Records provided:
----------------------------------------
(** A saved intent with the target of [i], in a state that needs no confirmation. *)
Lemma spec_keep_failed_intent i remote e :
  pi_State i = intentReady →
  spec (on_disk_as i) (keep_failed_intent i remote e)
    (λ _, phase false (λ d h, sound d h ∧ resolved (pi_TargetIdentity i) (inl (InSync e)) d h)).
Proof.
  intros Hi. unfold keep_failed_intent.
  destruct (is_sentinel e ErrPushNotSent || is_sentinel e ErrPushRejected) eqn:Hr.
  { eapply spec_bind.
    - apply (spec_clear false _ (λ _, True)); [apply _|done|]. intros d h [-> _]. split; [|done].
      apply sound_other. by rewrite Hi.
    - intros r. apply spec_ret. intros d l h. apply phase_weaken. intros d' h' (Hs & _ & _). split; [done|].
      right. right. by exists e. }
  assert (∀ i', pi_TargetIdentity i' = pi_TargetIdentity i → pi_State i' ≠ intentFinalizationFailed →
    spec (on_disk_as i) (_ ← savePublishingIntent i'; mret ())
      (λ _, phase false (λ d h, sound d h ∧ resolved (pi_TargetIdentity i) (inl (InSync e)) d h))) as Hsave.
  { intros i' Ht Hn. eapply spec_bind.
    - by apply (spec_save false _ (λ _, True) i'); [apply _|..].
    - intros r. apply spec_ret. intros d l h. apply phase_weaken. intros d' h' [[-> _]|[_ [-> _]]].
      + split; [by apply sound_other|]. right. left. by exists i'.
      + split; [apply sound_other; by rewrite Hi|]. right. left. by exists i. }
  destruct (is_sentinel e ErrPushAmbiguous); [by apply Hsave|].
  destruct (is_sentinel e ErrConflict); [by apply Hsave|].
  apply spec_ret. intros d l h. apply phase_weaken. intros d' h' [-> _].
  split; [apply sound_other; by rewrite Hi|]. right. left. by exists i.
Qed.

Lemma spec_publish_confirmed i sync blob :
  pi_TargetIdentity i = hashBytes blob → pi_State i = intentReady →
  spec (phase false (settled i)) (publish_confirmed t sync i) (λ r, ready_post blob r).
Proof.
  intros Ht Hi. unfold publish_confirmed. eapply spec_bind; [apply spec_finalize|]. intros [receipt|e].
  - apply spec_ret. intros d l h. apply phase_weaken. intros d' h' (Hs & Hc & Hm).
    split; [done|]. split; [by apply Hm|]. by rewrite <- Ht.
  - eapply spec_bind.
    { eapply spec_pre; [|apply spec_save_failed]. intros d l h. apply phase_weaken. intros d' h' (Hs & Hc & _). by split. }
    intros r. apply spec_ret. intros d l h. apply phase_weaken. intros d' h' [Hs Hc].
    split; [done|]. left. by rewrite <- Ht.
Qed.

Lemma traced_publish_ready i blob sync prepared :
  agrees i blob prepared →
  traced E1 (on_disk_as i) (publish_ready t sync i blob prepared)
    (λ r bodies d l h, requested blob bodies ∧ ready_post blob r d l h).
Proof.
  intros Ha. pose proof Ha as (Hi & Ht & _). unfold publish_ready.
  eapply traced_bind; [by apply traced_SendPublication|]. intros [remote err] bodies.
  unfold sent_post. apply traced_pure. intros Hb. cbn [fst snd].
  eapply traced_conseq with (P' := phase false (stored (Doc i) (λ h, err = None → bi_Value remote = pi_TargetIdentity i → confirmed i h)))
    (Q' := λ r b d l h, b = [] ∧ ready_post blob r d l h);
    [done|intros r b d l h [-> ?]; by rewrite app_nil_r|].
  apply (traced_of_spec _ E0); [exact unsent_publication|].
  destruct err as [e|].
  - eapply spec_bind.
    { eapply spec_pre; [|by apply (spec_keep_failed_intent i remote e)].
      intros d l h. apply phase_weaken. by intros ?? [-> _]. }
    intros ?. apply spec_ret. intros d l h. unfold ready_post. by rewrite Ht.
  - case_bool_decide as Hv; cbn [negb].
    + eapply spec_pre; [|by apply spec_publish_confirmed]. intros d l h. apply phase_weaken.
      intros d' h' [-> Hc]. split; [apply sound_other; by rewrite Hi|]. by apply Hc.
    + apply spec_ret. intros d l h. apply phase_weaken. intros d' h' [-> _].
      split; [apply sound_other; by rewrite Hi|]. right. left. by exists i.
Qed.

(** ** From the preflight on *)

Lemma spec_prepare (P : assertion) sync blob :
  Stable P → StateBlind P → Holds false P →
  spec P (prepare sync blob) (λ r d l h, (∀ p, r = Ok p → pp_Target p = hashBytes blob) ∧ P d l h).
Proof.
  intros HP HB HF. unfold prepare, preserveConflict.
  repeat (cbv zeta; match goal with
  | |- SyncLogic.spec _ _ (mret _) _ => apply spec_ret; intros ???; split; [by intros ? [= <-]|done]
  | |- SyncLogic.spec _ _ (mbind _ _) _ =>
      eapply spec_bind;
        [first [apply keeps_localFacts; apply _ | apply keeps_configuration; apply _
               | apply keeps_request; [apply _..|done] | apply keeps_clock; apply _
               | apply keeps_write; [done|blind]]|intros ?]
  | |- SyncLogic.spec _ _ (match ?x with _ => _ end) _ => destruct x
  | |- SyncLogic.spec _ _ (if ?x then _ else _) _ => destruct x
  end).
Qed.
----------------------------------------
Required action: Give back, word for word, the lines from the one with "intros HP HB" through the last line of the entries, both included, and no other line.

Written response:
  intros HP HB HF. unfold prepare, preserveConflict.
  repeat (cbv zeta; match goal with
  | |- SyncLogic.spec _ _ (mret _) _ => apply spec_ret; intros ???; split; [by intros ? [= <-]|done]
  | |- SyncLogic.spec _ _ (mbind _ _) _ =>
      eapply spec_bind;
        [first [apply keeps_localFacts; apply _ | apply keeps_configuration; apply _
               | apply keeps_request; [apply _..|done] | apply keeps_clock; apply _
               | apply keeps_write; [done|blind]]|intros ?]
  | |- SyncLogic.spec _ _ (match ?x with _ => _ end) _ => destruct x
  | |- SyncLogic.spec _ _ (if ?x then _ else _) _ => destruct x
  end).
Qed.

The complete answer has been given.